Since then, there are a lot of people complaining about the overtly obnoxious presence of these women in the players’ lives that ultimately creep up in the game as well. There was absolutely no angle left in the circle that I could pick to mock at these over-publicised, anorexic, tanned females lurking behind their Louis Vuitton shades and shiny designer bags with a shockingly low body fat content and a high tolerance for flashlights. And I did think of everything. I mean I decided to chart off the bottom five hideous-looking WAGs, only to realize that there are none. I mean it’s like footballers dive into the best gene pool there is and fish out girls. There were hottest WAG countdowns that had been done to death, all characterized by the least dressed ones on the top of the list, reasons why WAGS are a waste of space. Even footballers who look like toads manage to score hot girls by their sides. This is when I realized there was nobody writing FOR them.
So I’m giving you reasons why we should just leave them alone, which wouldn’t be so hard since most people do not want to give them much importance anyway.
#1. People tend to categorize everything around them, and their need to get everything sorted is inane. Failure to slot people into their places makes them uncomfortable. I might just be talking about me there. So anyway, WAGs are usually shoved into the blonde category. “Oh you’re dating a footballer; I bet my cat has a higher IQ than you.”

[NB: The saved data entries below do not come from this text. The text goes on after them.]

(** The public address, the workers and the retained port *)
Lemma remove_workers_step platform w0 a i refs dl w r w' : follows w0 w -> chosen identifier a w0 w -> storage_gone a w0 w ->
  answered "app.remove" (purged a) w0 w -> answered "app.source.key" (key_deleted a) w0 w ->
  remove_workers platform call_helper a i refs dl w = (r, w') ->
  protocol w0 w w' /\ (r = Ok tt -> workers_gone a w0 w').
Proof.
  intros F Hread Hs Hp Hk H. set (id := app_application_id a).
  assert (Hgone : forall u, follows w u -> reservation_at id (store (w_db u)) = None -> runtime_gone a w0 u).
  { intros u Fu Hn. split_and!; [by eapply once_later|by eapply answered_later..|]. apply once_now; [by etransitivity|done]. }
  unfold remove_workers in H. cbv zeta in H. fold id in H.
  apply any_step in H as [(e & -> & H)|(? & w1 & H1 & H)].
  { split; [exact (kept _ _ _ _ _ (obeys_db _ _) H)|done]. }
  pose proof (kept _ _ _ _ _ (obeys_db (deleting w0) _) H1) as O1. apply ran_db in H1.
  apply any_step in H as [(e & -> & H)|([] & w2 & H2 & H)].
  { split; [|done]. etransitivity; [exact O1|]. by eapply reservation_released. }
  apply (reservation_released _ _ _ _ _ _ w0) in H2 as (O2 & F2 & Hn). specialize (Hn eq_refl).
  assert (G2 : runtime_gone a w0 w2) by (apply Hgone; [by etransitivity|done]).
  assert (R2 : chosen identifier a w0 w2) by (eapply once_later; [|exact Hread]; by etransitivity).
  assert (F02 : follows w0 w2) by (do 2 (etransitivity; [eassumption|]); done).
  pose proof (worker_deletion_obeys w0 a dl w2 F02 R2 G2) as O3.
  apply any_step in H as [(e & -> & H)|(d & w3 & H3 & H)].
  { split; [|done]. fold id in O3. rewrite H in O3. by do 2 (etransitivity; [eassumption|]). }
  fold id in O3. rewrite H3 in O3. apply (deletion_answer w0 id) in H3 as [F3 A3]; [|done|done].
  pass H as (Hd & H) by (split; [by do 2 (etransitivity; [eassumption|])|done]).
  apply any_step in H as [(e & -> & H)|([] & w4 & H4 & H)]; apply (port_released _ _ _ _ _ _ w0) in H as (O4 & F4 & Hn4) || apply (port_released _ _ _ _ _ _ w0) in H4 as (O4 & F4 & Hn4).
  { split; [by do 3 (etransitivity; [eassumption|])|done]. }
  specialize (Hn4 eq_refl).
  assert (G4 : workers_gone a w0 w4).
  { split_and!.
    - eapply runtime_later; [|exact G2]. by etransitivity.
    - destruct A3 as (later & args & t & earlier & answer & K1 & K2 & K3 & ->).
      eapply answered_later; [exact F4|]. exists later, args, t, earlier, d. by split_and!.
    - apply once_now; [by do 2 (etransitivity; [eassumption|])|done]. }
  assert (O : protocol w0 w w4) by (by do 3 (etransitivity; [eassumption|])).
  set (rest := (_ ← db _; _)) in H. assert (P : preserves (protocol w0) rest) by (unfold rest; preserving).
  pose proof (kept _ _ _ _ _ P H) as O5. split; [by etransitivity|]. intros _.
  eapply workers_later; [by eapply obeys_follows|exact G4].
Qed.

I don’t really think that most footballers are very intelligent either. However, men do want substance and some of it should be in the head as well. You need to have brains in the relationship or your dates are mindless nights of watching “Are you smarter than a fifth grader”, or trying to make the microwave work since none of you have any other ideas, or even one to begin with.
Why can’t a WAG be a normal, fairly smart, good-looking girl who happened to be at the right match at the right time and probably caught a striker’s eye?

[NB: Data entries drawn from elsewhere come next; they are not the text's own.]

(* ===== verification/Storage.v ===== *)
(** * Managed storage: creating, verifying, rotating and removing
    (src/openstack_platform/controller/storage.py, storage_service.py)

    Each mutation works through the selected types of one named resource inside a
    journaled operation: the provider is asked through the helper, and what it
    confirmed is recorded before the next type.  An answer that does not confirm
    leaves the resource and the operation to recovery, and the same request goes
    on from the types the operation has completed. *)

From S2P Require Import Prelude Regex Json Clock Validation Runtime Sql Schema StorageCapacity Operations Sha256.
From S2P Require Import StorageContract Applications Resources NomadJobs Service Rollout StorageLimits OpenStack.
From S2P Require Import Finishing ApplicationService.

Record StorageResult := { sr_requested : list string; sr_completed : list string }.

Definition deadline_reached : error := StorageOperationError "storage operation deadline was reached".
Definition malformed_deadline : error := StorageOperationError "storage operation deadline is malformed".
Definition malformed_metadata : error := StorageOperationError "unfinished storage operation metadata is malformed".

(** The selected types, in the contract's order *)
Definition _selected (resource_types : list string) : result (list string) :=
  _ ← guard_else (forallb (one_of_words RESOURCE_TYPES) resource_types)
        (ValidationError "storage type must be postgres, mongo, or s3");
  _ ← guard_else (negb (Nat.eqb (length resource_types) 0)) (ValidationError "select at least one storage type");
  Ok (List.filter (one_of_words resource_types) RESOURCE_TYPES).

(** [_resources(...).get((resource_type, resource_name))] *)
Definition resource_at (resource_type name : string) (rows : list ManagedResource) : option ManagedResource :=
  List.find (fun r => String.eqb (mr_resource_type r) resource_type && String.eqb (mr_resource_name r) name) rows.

(** Python's [s[:limit]] and [s.rstrip("-")] *)
Definition first_chars (limit : Z) (s : string) : string :=
  String.substring 0 (Z.to_nat (if limit <? 0 then Z.of_nat (String.length s) + limit else limit)) s.

Definition no_hyphens (s : string) : string := concat_all (split_on "-" s).

Fixpoint drop_hyphens (s : list ascii) : list ascii :=
  match s with a :: s' => if is_char "-" a then drop_hyphens s' else s | [] => [] end.

Definition rstrip_hyphens (s : string) : string :=
  string_of_list_ascii (rev (drop_hyphens (rev (list_ascii_of_string s)))).

(** A provider's identifier or name in an answer *)
Definition identity_text (v : json) (otherwise : error) : result string :=
  match v with
  | JStr s => if (0 <? String.length s)%nat && (String.length s <=? 253)%nat
                 && negb (existsb (fun a => code a =? 0) (list_ascii_of_string s)) then Ok s else Raise otherwise
  | _ => Raise otherwise
  end.

Definition invalid_identity : error := StorageOperationError "storage helper returned invalid provider identity".

Definition _identity_result (answer : dict) : result (string * string) :=
  id ← identity_text (refs_get "providerId" answer) invalid_identity;
  name ← identity_text (refs_get "providerName" answer) invalid_identity;
  _ ← guard_else (is_true (refs_get "verified" answer))
        (StorageOperationError "storage helper did not confirm scoped access");
  Ok (id, name).

Definition _rotation_identity_result (answer : dict) (r : ManagedResource) : result unit :=
  identity ← _identity_result answer;
  _ ← guard_else (bool_decide (Some identity.1 = mr_provider_id r) && String.eqb identity.2 (mr_provider_name r))
        (StorageOperationError "storage rotation provider identity drifted");
  _ ← identity_text (refs_get "credentialName" answer)
        (StorageOperationError "storage rotation credential identity was not confirmed");
  Ok tt.

Definition recorded_type (v : json) : result string :=
  match v with
  | JStr s => if one_of_words RESOURCE_TYPES s then Ok s else Raise malformed_metadata
  | _ => Raise malformed_metadata
  end.

Definition _refs_list (refs : dict) (name : string) : result (list string) :=
  match refs_get name refs with
  | JArr items =>
      types ← each recorded_type items;
      if bool_decide (NoDup types) then Ok types else Raise malformed_metadata
  | _ => Raise malformed_metadata
  end.

Definition words (l : list string) : json := JArr (map JStr l).

Definition _checkpoint_refs (selected completed : list string) (current : string) (extra : dict) : dict :=
  dict_merge [("selected", words selected); ("completed", words completed); ("current", JStr current)] extra.

Definition progress_refs (selected completed : list string) : dict :=
  [("selected", words selected); ("completed", words completed)].

Definition _common (a : Application) (name : string) : dict := [
  ("applicationId", JStr (app_application_id a)); ("applicationSlug", JStr (app_slug a)); ("resourceName", JStr name)].

Definition _mutation_args (operation : Operation) (recovering : bool) : dict :=
  [("operationId", JStr (op_operation_id operation)); ("recover", JBool recovering)].

Definition provider_args (r : ManagedResource) : dict :=
  [("providerId", StorageLimits.opt_text (mr_provider_id r)); ("providerName", JStr (mr_provider_name r))].

(** Reads and writes that are always the same way *)
Definition _application (identifier : string) : Svc Application :=
  found ← db (get_application identifier);
  match found with Some a => mret a | None => raise application_missing end.

Definition _resources (application_id : string) : Svc (list ManagedResource) :=
  db (list_managed_resources (Some application_id)).

(** [db.checkpoint_operation(..., phase=phase, refs=refs, merge_refs=True)] *)
Definition progress (operation : Operation) (phase : string) (refs : dict) : Svc unit :=
  _ ← db (checkpoint_operation (op_operation_id operation) phase (Some refs) true None None None); mret tt.

Definition _checkpoint_observed_index (operation : Operation) (phase : string) (refs answer : dict) : Svc unit :=
  match refs_get "modifyIndex" answer with
  | JNull => mret tt
  | JInt index =>
      _ ← require (0 <=? index) (StorageOperationError "storage helper returned an invalid Nomad ModifyIndex");
      progress operation phase (dict_merge refs [("modify_index", JInt index)])
  | _ => raise (StorageOperationError "storage helper returned an invalid Nomad ModifyIndex")
  end.

Definition _existing_operation (a : Application) (kind : string) (selected : list string) (extra_refs : dict)
    : Svc (option Operation) :=
  let scope := app_scope a in
  found ← db (get_unfinished_operation scope);
  match found with
  | None => mret None
  | Some o =>
      let other := UnfinishedOperationError scope (op_operation_id o) (op_kind o) in
      _ ← require (String.eqb (op_kind o) kind) other;
      recorded ← lift (_refs_list (op_refs o) "selected");
      _ ← require (bool_decide (recorded = selected) && same_refs extra_refs (op_refs o)) other;
      _ ← lift (_refs_list (op_refs o) "completed");
      mret (Some o)
  end.

Definition _complete_operation (operation : Operation) (selected completed : list string) (extra_refs : dict)
    : Svc StorageResult :=
  current ← db (get_operation (op_operation_id operation));
  let preserved := match current with Some o => op_refs o | None => [] end in
  let refs := dict_merge (dict_merge preserved (progress_refs selected completed)) extra_refs in
  _ ← db (checkpoint_operation (op_operation_id operation) "accepted" (Some refs) true None (Some "confirmed"%string) None);
  _ ← db (mark_succeeded (op_operation_id operation) "confirmed" None);
  mret {| sr_requested := selected; sr_completed := completed |}.

Section Storage.
Context (platform : PlatformConfig) (policy : Policy) (helper_caller : Caller).

(** ** Deadlines *)

(** [(datetime.now(UTC) + timedelta(seconds=remaining)).isoformat(timespec="seconds")] *)
Definition seconds_after (remaining : Z) : Svc string :=
  db (now ← datetime_now;
      let t := now + remaining in
      if datetime_max <=? t then raise OverflowError else mret (utc_text t)).

Definition _deadline (process_deadline : option Z) : Svc string :=
  remaining ← (match process_deadline with
               | None => mret (py_helper_seconds policy)
               | Some d =>
                   now ← monotonic;
                   _ ← require (0 <? d - now) deadline_reached;
                   mret (d - now)
               end : Svc Z);
  seconds_after remaining.

(** The earlier of a time and what is left of the process's *)
Definition before (process_deadline : option Z) (remaining : Z) : Svc Z :=
  match process_deadline with
  | None => mret remaining
  | Some d => now ← monotonic; mret (Z.min remaining (d - now))
  end.

Definition _fresh_recovery_deadline (process_deadline : option Z) : Svc string :=
  remaining ← before process_deadline (py_helper_seconds policy);
  _ ← require (0 <? remaining) deadline_reached;
  seconds_after remaining.

Definition _attempt_deadline (operation : Operation) (recovering : bool) (process_deadline : option Z) : Svc string :=
  if negb recovering then mret (op_deadline_at operation) else
  match aware_instant (op_deadline_at operation) with
  | None => raise malformed_deadline
  | Some deadline =>
      now ← db datetime_now;
      if now <? deadline then mret (op_deadline_at operation) else _fresh_recovery_deadline process_deadline
  end.

Definition _call (action : string) (args : dict) (deadline_at : string) (process_deadline : option Z) : Svc dict :=
  match aware_instant deadline_at with
  | None => raise malformed_deadline
  | Some deadline =>
      now ← db datetime_now;
      remaining ← before process_deadline (deadline - now);
      _ ← require (0 <? remaining) deadline_reached;
      helper_caller action args (Z.min (py_helper_seconds policy) remaining)
  end.

(** ** Names and limits of a new resource *)

Definition _provider_name (a : Application) (resource_type name : string) : string :=
  let digest := sha256_hexdigest (app_application_id a +:+ ":" +:+ resource_type +:+ ":" +:+ name) in
  let default_name := String.eqb name "default" in
  if is_database resource_type then
    "p_" +:+ (if default_name then first_chars 20 (no_hyphens (app_application_id a)) else first_chars 20 digest)
  else
    let prefix := pc_prefix platform in
    let suffix := if default_name then first_chars 8 (no_hyphens (app_application_id a)) else first_chars 10 digest in
    let visible := if default_name then app_slug a else app_slug a +:+ "-" +:+ name in
    let visible_limit := 63 - Z.of_nat (String.length prefix) - Z.of_nat (String.length suffix) - 2 in
    prefix +:+ "-" +:+ rstrip_hyphens (first_chars visible_limit visible) +:+ "-" +:+ suffix.

Definition _standard_storage_args (resource_type : string) : dict :=
  if String.eqb resource_type "postgres" then
    [("postgresConnections", JInt (py_postgres_connections policy));
     ("measuredTargetBytes", JInt (py_postgres_measured_bytes policy))]
  else if String.eqb resource_type "mongo" then [("measuredTargetBytes", JInt (py_mongo_measured_bytes policy))]
  else [("s3Bytes", JInt (py_s3_bytes policy)); ("s3Objects", JInt (py_s3_objects policy))].

(** The accepted limits of a resource, in columns *)
Record Limits := {
  li_postgres_connections : option Z; li_measured_target_bytes : option Z; li_s3_bytes : option Z; li_s3_objects : option Z }.

Definition _resource_values (resource_type : string) : Limits :=
  let only type (value : Z) := if String.eqb resource_type type then Some value else None in
  {| li_postgres_connections := only "postgres"%string (py_postgres_connections policy);
     li_measured_target_bytes :=
       if String.eqb resource_type "postgres" then Some (py_postgres_measured_bytes policy)
       else only "mongo"%string (py_mongo_measured_bytes policy);
     li_s3_bytes := only "s3"%string (py_s3_bytes policy); li_s3_objects := only "s3"%string (py_s3_objects policy) |}.

Definition kept_values (r : ManagedResource) : Limits := {|
  li_postgres_connections := mr_postgres_connections r; li_measured_target_bytes := mr_measured_target_bytes r;
  li_s3_bytes := mr_s3_bytes r; li_s3_objects := mr_s3_objects r |}.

#2. Celebrities can never fall in love. Apparently if you’ve faked it one too many times on screen you’re assumed to be doing that in real life too. This rule doesn’t just apply to movie stars, but extends to sports celebs as well.

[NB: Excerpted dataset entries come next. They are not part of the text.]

(* ===== verification/Environment.v ===== *)
(** * Application environments
    (src/openstack_platform/controller/environment_service.py)

    Staff set and remove environment variables whose values only the helper ever
    holds.  The database keeps the names and who owns each; a name of the
    platform or of a storage resource is never the staff's to change. *)

From S2P Require Import Prelude Regex Json Clock Validation Runtime Sql Schema StorageCapacity Operations.
From S2P Require Import StorageContract Applications NomadJobs Service Rollout OpenStack Finishing ApplicationService.

Inductive env_action := env_set | env_unset | env_import.

Definition action_text (a : env_action) : string :=
  match a with env_set => "set" | env_unset => "unset" | env_import => "import" end.

Record EnvironmentMutationRequest := {
  em_action : env_action;
  em_application : string;
  em_updates : list (string * string);
  em_removals : list string;
  em_request_id : option string;
}.

Record EnvironmentMutationResult := { ek_names : list string; ek_modify_index : option Z }.

Definition is_unset (a : env_action) : bool := match a with env_unset => true | _ => false end.

(** Names of the platform *)
Definition platform_name (name : string) : bool :=
  one_of_words RESERVED_ENVIRONMENT_KEYS name || startswith name RESERVED_ENVIRONMENT_PREFIX.

(** Python's [ownership.get(name, "staff") == "staff"] *)
Definition staff_may (ownership : list (string * string)) (name : string) : bool :=
  String.eqb (default "staff"%string (dict_get name ownership)) "staff".

(** The names the staff owns already *)
Definition staff_names (ownership : list (string * string)) : list string :=
  map fst (List.filter (fun kv => String.eqb kv.2 "staff") ownership).

Definition among (names : list string) (l : list string) : list string := List.filter (one_of_words names) l.

Definition text_items (v : json) (malformed : error) : result (list string) :=
  match v with
  | JArr items => each (fun i => match i with JStr s => Ok s | _ => Raise malformed end) items
  | _ => Raise malformed
  end.

(** The names of an answer, as environment names *)
Definition env_names (names : list string) : result (list string) := each (fun n => env_key (JStr n)) names.

(** The updates and removals that are asked for, checked *)
Definition checked_request (q : EnvironmentMutationRequest) : result (list (string * string) * list string) :=
  updates ← each (fun kv : string * string => key ← env_key (JStr kv.1); Ok (key, kv.2)) (em_updates q);
  removals ← env_names (em_removals q);
  _ ← guard_else (negb (existsb (one_of_words (map fst updates)) removals))
        (ValidationError "environment keys cannot be both set and removed");
  _ ← guard_else (negb (is_unset (em_action q) && Nat.eqb (length removals) 0))
        (ValidationError "select at least one environment key to remove");
  _ ← guard_else (is_unset (em_action q) || Nat.eqb (length removals) 0)
        (ValidationError "environment removals require the unset action");
  _ ← guard_else (negb (is_unset (em_action q) && negb (Nat.eqb (length updates) 0)))
        (ValidationError "environment updates require set or import");
  Ok (updates, removals).

Section Environment.
Context (platform : PlatformConfig) (policy : Policy) (helper_caller : Caller).

(** [self._helper]: the bounds the callee gives are replaced by the deadline. *)
Definition _helper (deadline : Z) : Caller := fun action values _ => helper_caller action values deadline.

Definition _ownership (application_id : string) : Svc (list (string * string)) :=
  rows ← db (list_environment_keys (Some application_id));
  mret (map (fun r => (ek_key_name r, ek_owner r)) rows).

(** The intent an interrupted operation has recorded *)
Definition interrupted_intent (refs : dict) : result (list string * bool) :=
  let malformed := ApplicationError "interrupted environment intent is malformed" in
  intended ← text_items (refs_get "key_names" refs) malformed;
  setting ← match refs_get "mutation" refs with
            | JStr m => if String.eqb m "set" then Ok true else if String.eqb m "unset" then Ok false else Raise malformed
            | JArr _ | JObj _ => Raise TypeError
            | _ => Raise malformed
            end;
  names ← env_names intended;
  _ ← guard_else (negb (existsb platform_name names))
        (ApplicationError "interrupted staff environment intent used a reserved key");
  Ok (names, setting).

Definition _recover_interrupted (a : Application) (ownership : list (string * string)) (operation : Operation) (deadline : Z)
    (finish : bool) : Svc unit :=
  intent ← lift (interrupted_intent (op_refs operation));
  timeout ← remaining_seconds deadline (py_helper_seconds policy);
  observed ← list_environment (_helper deadline) (app_slug a) timeout;
  names ← lift (text_items (refs_get "keys" observed)
                  (ApplicationError "helper returned invalid interrupted environment evidence"));
  present ← lift (env_names names);
  let recovered := among present (staff_names ownership)
    ++ (if intent.2 : bool then List.filter (staff_may ownership) (among present intent.1) else []) in
  _ ← db (set_environment_keys (app_application_id a) "staff" (sorted_set recovered));
  if finish then
    _ ← db (mark_failed (op_operation_id operation)
              (Text "interrupted environment state was observed before explicit retry") "not_required" None);
    mret tt
  else mret tt.

(** What the operation intends, as its references *)
Definition intent_refs (intended : list string) (removing : bool) : dict :=
  [("key_names", JArr (map JStr intended)); ("mutation", JStr (if removing then "unset" else "set"))].

(** Nothing else is under way, or it is an environment change, whose outcome is
    then observed. *)
Definition recover_unfinished (a : Application) (scope : string) (unfinished : option Operation)
    (ownership : list (string * string)) (resuming : bool) (deadline : Z) : Svc (list (string * string)) :=
  match unfinished with
  | None => mret ownership
  | Some o =>
      _ ← require (startswith (op_kind o) "app.env.") (UnfinishedOperationError scope (op_operation_id o) (op_kind o));
      _ ← _recover_interrupted a ownership o deadline (negb resuming);
      _ownership (app_application_id a)
  end.

Definition protected_name (ownership : list (string * string)) (name : string) : bool :=
  platform_name name || match dict_get name ownership with Some owner => negb (String.eqb owner "staff") | None => false end.

Definition record_intent (operation_id kind scope : string) (refs : dict) (resuming : bool) (deadline : Z) : Svc unit :=
  at_ ← wall_deadline deadline;
  if resuming then
    _ ← db (renew_operation_deadline operation_id at_ None);
    _ ← checkpoint operation_id "intent_recorded" (Some refs); mret tt
  else
    _ ← db (begin_operation operation_id kind scope "intent_recorded" at_ refs None); mret tt.

Definition restart_confirmed (a : Application) (answer : dict) : Svc unit :=
  if negb (app_desired_running a) then mret tt else
  deployment ← db (get_deployment (app_application_id a));
  require (is_null deployment || is_true (refs_get "restarted" answer) && is_true (refs_get "schedulerHealthy" answer)
           && is_true (refs_get "publicHealthy" answer))
    (ApplicationError "environment restart and health evidence was not confirmed").

(** The change at the helper, then its names and the revision *)
Definition change_environment (a : Application) (operation_id : string) (revision : Z) (ownership updates : list (string * string))
    (removals : list string) (refs : dict) (deadline : Z) : Svc (dict * list string) :=
  timeout ← remaining_seconds deadline (py_helper_seconds policy);
  answer ← (match removals with
            | [] => set_environment (_helper deadline) (app_slug a) updates ownership timeout
            | _ => remove_environment (_helper deadline) (app_slug a) removals ownership timeout
            end : Svc dict);
  names ← lift (text_items (refs_get "keys" answer) (ApplicationError "helper returned invalid environment key evidence"));
  _ ← restart_confirmed a answer;
  present ← lift (env_names names);
  let owned := among present (staff_names ownership ++ map fst updates) in
  _ ← db (set_environment_keys (app_application_id a) "staff" (sorted_set owned));
  _ ← db (advance_environment_revision (app_application_id a) revision None);
  _ ← checkpoint operation_id "accepted" (Some refs);
  _ ← db (mark_succeeded operation_id "not_required" None);
  mret (answer, present).

Definition change_failed {A} (operation_id : string) (refs : dict) (e : error) : Svc A :=
  _ ← (match e with
       | HelperError "ENVIRONMENT_HEALTH_FAILED" =>
           _ ← checkpoint operation_id "environment_unhealthy" (Some refs);
           _ ← db (mark_failed operation_id
                     (Text "the app was unhealthy with the new environment; prior values were restored") "confirmed" None);
           mret tt
       | _ => _ ← db (mark_recovery_required operation_id (Exn (error_name e)) None None); mret tt
       end : Svc unit);
  raise e.

Definition mutate_locked (q : EnvironmentMutationRequest) (a : Application) (updates : list (string * string))
    (removals : list string) (deadline : Z) : Svc EnvironmentMutationResult :=
  let scope := app_scope a in
  timeout ← remaining_seconds deadline (py_process_seconds policy);
  _ ← OpenStack.verify_project platform timeout;
  refreshed ← db (get_application (em_application q));
  a ← (match refreshed with
       | Some r => if String.eqb (app_application_id r) (app_application_id a) then mret r else raise application_missing
       | None => raise application_missing
       end : Svc Application);
  ownership ← _ownership (app_application_id a);
  revision ← db (get_environment_revision (app_application_id a));
  revision ← lift (match revision with
                   | Some r => Ok (er_revision r)
                   | None => Raise (DatabaseError "application environment revision is missing")
                   end);
  operation_id ← (match em_request_id q with None => db fresh_uuid | Some i => lift (uuid i) end : Svc string);
  let kind := "app.env." +:+ action_text (em_action q) in
  unfinished ← db (get_unfinished_operation scope);
  let resuming := match unfinished with
    | Some o => String.eqb (op_operation_id o) operation_id && String.eqb (op_kind o) kind
    | None => false
    end in
  ownership ← recover_unfinished a scope unfinished ownership resuming deadline;
  let intended := sorted_set (map fst updates ++ removals) in
  _ ← (match List.filter (protected_name ownership) intended with
       | [] => mret tt
       | first :: _ => raise (ValidationError ("environment key '" +:+ first +:+ "' is reserved for the platform or storage"))
       end : Svc unit);
  let refs := intent_refs intended (negb (Nat.eqb (length removals) 0)) in
  _ ← record_intent operation_id kind scope refs resuming deadline;
  changed ← catch (change_environment a operation_id revision ownership updates removals refs deadline)
    (change_failed operation_id refs);
  index ← lift (match refs_get "modifyIndex" changed.1 with
                | JNull => Ok None
                | JInt z => Ok (Some z)
                | _ => Raise (ApplicationError "helper returned invalid environment revision evidence")
                end);
  mret {| ek_names := sorted_set changed.2; ek_modify_index := index |}.

Definition mutate_environment (q : EnvironmentMutationRequest) : Svc EnvironmentMutationResult :=
  application ← db (get_application (em_application q));
  match application with
  | None => raise application_missing
  | Some a =>
      _ ← reject_deleting a;
      checked ← lift (checked_request q);
      deadline ← operation_deadline (py_process_seconds policy);
      lock (app_scope a) (mutate_locked q a checked.1 checked.2 deadline)
  end.
End Environment.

If a WAG is dating an extremely good-looking player with enough charisma to woo anybody’s knickers off, she’s doing it for the $$, the spotlight and possibly really pretty kids in future.
If a WAG is dating an average looking player with nothing special about his physical appearance as opposed to his spectacular appearances in games, she’s still doing it for the $$$, the spotlight and umm, a possibly high alimony amount.
Why can’t she be treated like any other girl who actually fell for someone below or out of her league and genuinely liked the person and wanted to make it work?
#3. I pity the amount of eluding a WAG has to do. Being one instantly gets you in John Terry’s radar. This might just help you crash parties if you’re extremely hot by claiming you’re on Terry’s list, and well he might just let you in, in more ways than one. Even if you are happy with your own center-back boyfriend, dodging this 6’1½” guy could be quite an ordeal.
#4. Your talent, that might actually be hailed in (Insert your subcontinent here’s) Got Talent, will be mocked and ridiculed. Personally I think Cheryl Cole is a pretty good singer, but the fact that she was once married to Ashley Cole instantly makes her career a result of an attempt at stardom after gaining popularity from the entire marriage debacle. Although I can hardly vouch for Coleen Rooney and her Juicy Couture style. Horrifying.
Therefore, the fact that they are flashing black Amex’s everywhere and buying handbags that probably would fund twelve children for an entire year doesn’t make them any different as compared to other spoilt heiresses thriving and multiplying like bacteria in the attention.
Seriously, we’re this close to FIFA’s manager mode containing a manage-your-WAG section with their demands and monthly allowances lined up.